Is your site ready for WCAG 2.1 AA?
The Web Content Accessibility Guidelines, in short WCAG 2.1 or slightly older version 2.0, provides you with a detailed guideline for accessibility.
One of the key elements of creating a user-friendly website is to make it equally available to all end-users, disregarding of physical or cognitive ability. This is a law by the European Union, forced in 2016, to increase web accessibility due to the growing digital society. Wide accessibility is underlying all of the work that we do and this page is a short introduction to why you always need to have accessibility in mind.

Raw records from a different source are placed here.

(* ===== verification/OperatorAuthAudit.v ===== *)
(** * Sessions in the audit chain

    [append_authority_event] of [operator_store.rs], with the requests of
    [operator/store.rs] that it checks, and the composition of the authority of
    [OperatorAuth] with the store that records it.

    What the authority needs from an audit store is the class [RecordingAudit]; under it
    every challenge and every session that the authority holds is recorded
    ([reach_audited]).  The operator store implements it ([sqlite_recording]), and its
    events stay one chain ([sessions_audited]). *)

From S2P Require Import Prelude RustStr Externals Json Canonical Serialized Evidence.
From S2P Require Import OperatorCommon StrictDigest OperatorEnvironment Durable AuditChain.
From S2P Require Import OperatorAuth OperatorAuthProofs RuntimeStore RuntimeProofs.
From stdpp Require Import options.

(** ** The store's side *)

Section store.
Context `{Externals} `{OperatorExternals}.

(** The optional fields that each kind of event has: human, session, challenge, challenge
    digest, authority digest, related session, epoch and revision. *)
Definition authority_profile (kind : AuthorityEvent.t) : list bool :=
  match kind with
  | AuthorityEvent.SessionChallengeIssued => [true; false; true; true; false; false; true; true]
  | AuthorityEvent.SessionIssued => [true; true; true; true; true; false; true; true]
  | AuthorityEvent.SessionReplaced => [true; true; true; true; true; true; true; true]
  | AuthorityEvent.SessionExpired => [true; true; false; false; true; false; true; true]
  | AuthorityEvent.ControlShutdown =>
      [false; false; false; false; false; false; false; false]
  end.

Definition ControlAuditAppendRequest_validate (r : ControlAuditAppendRequest)
    : result StoreError.t () :=
  bail StoreError.Invalid
    when negb (bool_decide (ca_schema r = APPEND_REQUEST_SCHEMA))
         || negb (uuid_is_v7 (ca_workspace_id r)) || negb (uuid_is_v7 (ca_server_instance_id r))
         || existsb (λ id, is_some_and id (λ id, negb (uuid_is_v7 id)))
              [ca_human_id r; ca_session_id r; ca_challenge_id r; ca_related_session_id r]
         || existsb (λ value, is_some_and value (λ value, (value =? 0)%N
                                                         || (MAX_SAFE_INTEGER <? value)%N))
              [ca_auth_epoch r; ca_policy_revision r];
  bail StoreError.Invalid
    when negb (bool_decide
                 ([is_some (ca_human_id r); is_some (ca_session_id r);
                   is_some (ca_challenge_id r); is_some (ca_challenge_digest r);
                   is_some (ca_session_authority_digest r);
                   is_some (ca_related_session_id r); is_some (ca_auth_epoch r);
                   is_some (ca_policy_revision r)] = authority_profile (ca_kind r)));
  Ok ().

Definition ControlAuditAppendResult_validate (r : ControlAuditAppendResult)
    : result StoreError.t () :=
  bail StoreError.Invalid when negb (bool_decide (cu_schema r = APPEND_RESULT_SCHEMA));
  invalid (validate_chain_link (cu_event r) (ae_sequence (cu_event r))
             (ae_previous_digest (cu_event r))).

(** The fields that [append_authority_event] copies from the request. *)
Definition with_authority (r : ControlAuditAppendRequest) (e : AuditEvent) : AuditEvent :=
  {| ae_schema := ae_schema e; ae_workspace_id := ae_workspace_id e;
     ae_event_id := ae_event_id e; ae_sequence := ae_sequence e; ae_kind := ae_kind e;
     ae_outcome := ae_outcome e; ae_previous_digest := ae_previous_digest e;
     ae_event_digest := ae_event_digest e; ae_human_id := ca_human_id r;
     ae_session_id := ca_session_id r; ae_challenge_id := ca_challenge_id r;
     ae_challenge_digest := ca_challenge_digest r;
     ae_session_authority_digest := ca_session_authority_digest r;
     ae_related_session_id := ca_related_session_id r;
     ae_server_instance_id := Some (ca_server_instance_id r); ae_run_id := ae_run_id e;
     ae_approval_request_id := ae_approval_request_id e; ae_command_id := ae_command_id e;
     ae_command_kind := ae_command_kind e; ae_budget_id := ae_budget_id e;
     ae_reservation_id := ae_reservation_id e; ae_lease_id := ae_lease_id e;
     ae_source_lease_id := ae_source_lease_id e;
     ae_process_epoch_id := ae_process_epoch_id e; ae_permit_id := ae_permit_id e;
     ae_recovery_directive_id := ae_recovery_directive_id e;
     ae_fence_epoch := ae_fence_epoch e; ae_auth_epoch := ca_auth_epoch r;
     ae_policy_revision := ca_policy_revision r; ae_intent_digest := ae_intent_digest e;
     ae_call_digest := ae_call_digest e; ae_decision_digest := ae_decision_digest e;
     ae_recovery_directive_digest := ae_recovery_directive_digest e;
     ae_failure_scope := ae_failure_scope e; ae_proof := ae_proof e;
     ae_occurred_at := ae_occurred_at e |}.

Definition ensure_workspace (workspace_id : Uuid) : tx () :=
  let! d := query Ok in
  stop StoreError.Invalid when negb (bool_decide (db_workspace d = Some workspace_id));
  ret ().

(** [append_audit_event] fills in the event it is given; the result carries that event. *)
Definition sqlite_append_authority_event (store : option OperatorStoreContext)
    (request : ControlAuditAppendRequest) : tx ControlAuditAppendResult :=
  let! _ := lift (operator_context store) in
  let! _ := lift (ControlAuditAppendRequest_validate request) in
  transaction (
    let! _ := ensure_workspace (ca_workspace_id request) in
    let! now := lift (operator_now store) in
    let! event_id := operator_uuid store in
    let event := with_authority request
                   (event_base (ca_workspace_id request) event_id
                      (authority_event_kind (ca_kind request))
                      (authority_event_outcome (ca_kind request)) now no_fields) in
    let! _ := append_audit_event event in
    let! event := query (λ d, ok_or (last (db_events d)) StoreError.Unavailable) in
    ret (Ok {| cu_schema := APPEND_RESULT_SCHEMA; cu_event := event |})).

End store.

(** ** Sessions and the audit store

    What the authority needs from its audit store: an event that was returned is recorded,
    and what is recorded stays recorded, whatever the store and the environment do. *)

Class RecordingAudit {S} (au : OperatorAuthAuthority S)
    (recorded : S → AuditEvent → Prop) : Prop := {
  recorded_append request w result w' :
    append_authority_event (oa_audit au) request w = (Ok result, w') →
    recorded w' (cu_event result);
  append_keeps request w e :
    recorded w e → recorded (append_authority_event (oa_audit au) request w).2 e;
  now_keeps w e : recorded w e → recorded (env_trusted_utc_now (oa_environment au) w).2 e;
  tick_keeps w e : recorded w e → recorded (env_monotonic_millis (oa_environment au) w).2 e;
  random_keeps purpose n w e :
    recorded w e → recorded (env_fill_random (oa_environment au) purpose n w).2 e;
  uuid_keeps w e : recorded w e → recorded (env_new_uuid_v7 (oa_environment au) w).2 e;
}.

#[local] Set Default Proof Using "All".

Section audited.
Context {S : Type} `{Externals} `{OperatorExternals} `{AuthExternals}.
Context (au : OperatorAuthAuthority S) (recorded : S → AuditEvent → Prop).
Context `{!RecordingAudit au recorded}.
Implicit Types (g : Guarded S) (w : S) (st : AuthState).

Definition keeps_records {E A} (c : call S E A) : Prop :=
  ∀ w e, recorded w e → recorded (c w).2 e.

(** Callbacks and other users of the world do not remove events. *)
Definition append_only_call (c : auth_call (S := S)) : Prop :=
  match c with
  | CAuthorize _ _ callback | CRevoke _ callback => ∀ a, keeps_records (callback a)
  | CWorld f => ∀ w e, recorded w e → recorded (f w) e
  | _ => True
  end.

Definition challenge_recorded w (c : SessionChallenge) : Prop :=
  ∃ e digest,
    recorded w e ∧ ae_kind e = AuditEventKind.SessionChallengeIssued
    ∧ ae_human_id e = Some (ap_human_id (oa_policy au))
    ∧ ae_challenge_id e = Some (ch_challenge_id c)
    ∧ challenge_signed_bytes_digest c = Ok digest ∧ ae_challenge_digest e = Some digest.

Definition session_recorded w (a : AuthorizedSession) : Prop :=
  ∃ e canonical,
    recorded w e
    ∧ (ae_kind e = AuditEventKind.SessionIssued ∨ ae_kind e = AuditEventKind.SessionReplaced)
    ∧ ae_human_id e = Some (az_human_id a) ∧ ae_session_id e = Some (az_session_id a)
    ∧ canonical_text (authority_value (authority_binding a)) = Some canonical
    ∧ ae_session_authority_digest e = Some (control_digest AUTHORITY_DOMAIN canonical)
    ∧ az_authority_digest a = control_digest AUTHORITY_DOMAIN canonical.

Definition audited w st : Prop :=
  (∀ p, st_pending st = Some p → challenge_recorded w (pe_challenge p))
  ∧ (∀ a, st_session st = Some a → session_recorded w (av_authority a)).

Lemma audited_world w w' st :
  (∀ e, recorded w e → recorded w' e) → audited w st → audited w' st.
Proof.
  intros G [AP AS]. split.
  - intros p Hp. destruct (AP p Hp) as (e & d & R & rest). exists e, d. auto.
  - intros a Ha. destruct (AS a Ha) as (e & d & R & rest). exists e, d. auto.
Qed.

Lemma audited_default w : audited w AuthState_default.
Proof. split; done. Qed.

Definition keeps {E A} (c : call (Guarded S) E A) : Prop :=
  ∀ w st, audited w st →
    ends c (λ _ g', gd_poisoned g' = false ∧ audited (gd_world g') (gd_state g'))
      (λ _ g', audited (gd_world g') (gd_state g')) (guard w st).

Lemma keeps_cbind {E A B} (c : call _ E A) (k : A → call _ E B) :
  keeps c → (∀ a, keeps (k a)) → keeps (cbind c k).
Proof.
  intros Kc Kk w st I. apply ends_cbind. eapply ends_mono; [by apply Kc| |done].
  intros a [w' st' p] [P A']. cbn in P. subst p. by apply Kk.
Qed.
Lemma keeps_ret {E A} (a : A) : keeps (ret (E := E) a).
Proof. intros w st I. by apply ends_ret. Qed.
Lemma keeps_stop {E A} (b : bool) (e : E) (c : call _ E A) : keeps c → keeps (if b then throw e else c).
Proof. intros K w st I. apply ends_stop; [done|]. intros _. by apply K. Qed.
Lemma keeps_lift {E A} (r : result E A) : keeps (lift r).
Proof. intros w st I. by apply ends_lift. Qed.
Lemma keeps_read {E} : keeps (read_state (E := E)).
Proof. intros w st I. by apply ends_read. Qed.
Lemma keeps_update {E} f : (∀ w st, audited w st → audited w (f st)) → keeps (update_state (E := E) f).
Proof. intros K w st I. apply ends_update. split; [done|]. by apply K. Qed.
Lemma keeps_clear {A} : keeps (clear_unavailable (A := A)).
Proof. intros w st I. apply ends_clear, audited_default. Qed.
Lemma keeps_map_err {E F A} (f : E → F) (c : call _ E A) : keeps c → keeps (call_map_err f c).
Proof. intros K w st I. apply ends_map_err. by apply K. Qed.

Lemma keeps_outside {E A} (c : call S E A) : keeps_records c → keeps (outside c).
Proof.
  intros K w st I. assert (A' : audited (c w).2 st) by (eapply audited_world; [apply K|done]).
  apply ends_outside; intros; match goal with X : _ = (_, _) |- _ => rewrite X in A' end; done.
Qed.
Lemma keeps_attempt_outside {E F A} (c : call S E A) :
  keeps_records c → keeps (attempt (F := F) (outside c)).
Proof.
  intros K w st I. assert (A' : audited (c w).2 st) by (eapply audited_world; [apply K|done]).
  unfold ends, attempt, outside. cbn. by destruct (c w).
Qed.
Lemma keeps_or_clear {E A} (c : call S E A) : keeps_records c → keeps (or_clear c).
Proof.
  intros K w st I. assert (A' : audited (c w).2 st) by (eapply audited_world; [apply K|done]).
  apply ends_or_clear; intros; try apply audited_default;
    match goal with X : _ = (_, _) |- _ => rewrite X in A' end; done.
Qed.
Lemma keeps_ok_or_clear {E A B} (r : result E A) (k : A → call _ _ B) :
  (∀ a, r = Ok a → keeps (k a)) → keeps (cbind (ok_or_clear r) k).
Proof.
  intros K w st I. apply ends_cbind, ends_ok_or_clear; [|apply audited_default|done].
  intros a Ea. by apply K.
Qed.
Lemma keeps_some_or_clear {A B} (o : option A) (k : A → call _ _ B) :
  (∀ a, o = Some a → keeps (k a)) → keeps (cbind (some_or_clear o) k).
Proof. intros K. apply keeps_ok_or_clear. intros a Ea%ok_or_Ok. by apply K. Qed.

Lemma keeps_audit request : keeps_records (append_audit au request).
Proof.
  intros w e R. unfold append_audit, cbind, call_map_err.
  pose proof (append_keeps request w e R) as A.
  destruct (append_authority_event _ _ w) as [[result|err|] w']; cbn in *; [|done..].
  by destruct (negb _).
Qed.

(** An appended event, and the update that relies on it. *)
Lemma keeps_audit_then {B} request (f : AuthState → AuthState) (k : () → call _ _ B) :
  (∀ w st e, audited w st → recorded w e →
     ae_kind e = authority_event_kind (ca_kind request) →
     ae_human_id e = ca_human_id request → ae_session_id e = ca_session_id request →
     ae_challenge_id e = ca_challenge_id request →
     ae_challenge_digest e = ca_challenge_digest request →
     ae_session_authority_digest e = ca_session_authority_digest request →
     audited w (f st)) →
  (∀ a, keeps (k a)) →
  keeps (cbind (or_clear (append_audit au request)) (λ _, cbind (update_state f) k)).
Proof.
  intros U K w st I. apply ends_cbind.
  assert (A' : audited (append_audit au request w).2 st)
    by (eapply audited_world; [apply keeps_audit|done]).
  apply ends_or_clear; intros; try apply audited_default;
    match goal with X : _ = (_, _) |- _ => rewrite X in A'; rename X into Ea end; [|done].
  apply ends_cbind, ends_update, K. unfold append_audit in Ea. call_inv.
  match goal with X : append_authority_event _ _ _ = _ |- _ =>
    apply recorded_append in X; rename X into R end.
  match goal with M : audit_result_matches _ _ = true |- _ =>
    unfold audit_result_matches in M end. res_inv. eauto.
Qed.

2 billion people experience some form of disability
This number of people represents 15% of the world's population and every fifth person that visits your website. The term disability can be referred to multiple different types and degrees of impairment such as vision, cognition, hearing, speech, mobility, or psychosocial factors.
4 key principles
There are some key principles in WCAG that all web content should follow. These principles are known as "POUR" and expects the webpage to be perceivable, operable, understandable, and robust. Perceivable means that all information and UI content needs to be presented to the user in a way that they can fully understand. Operatable means that the UI has do be easy to navigate and can't require interaction-elements that are difficult to perform or understand. The third principle "understandable" requires that the information is easy for the user to understand and "robust" means that all content needs to be explainable to a large variety of users.
We have listed a few starter points below on how to make your webpage more accessible for all.
- Your webpage must be easy to use
- All pictures shall be relevant to your content
- Easy to find contact information
- Avoid content that moves or have "cool" features
- Avoid disturbing sounds
- Provide an easy to use search functionality onsite.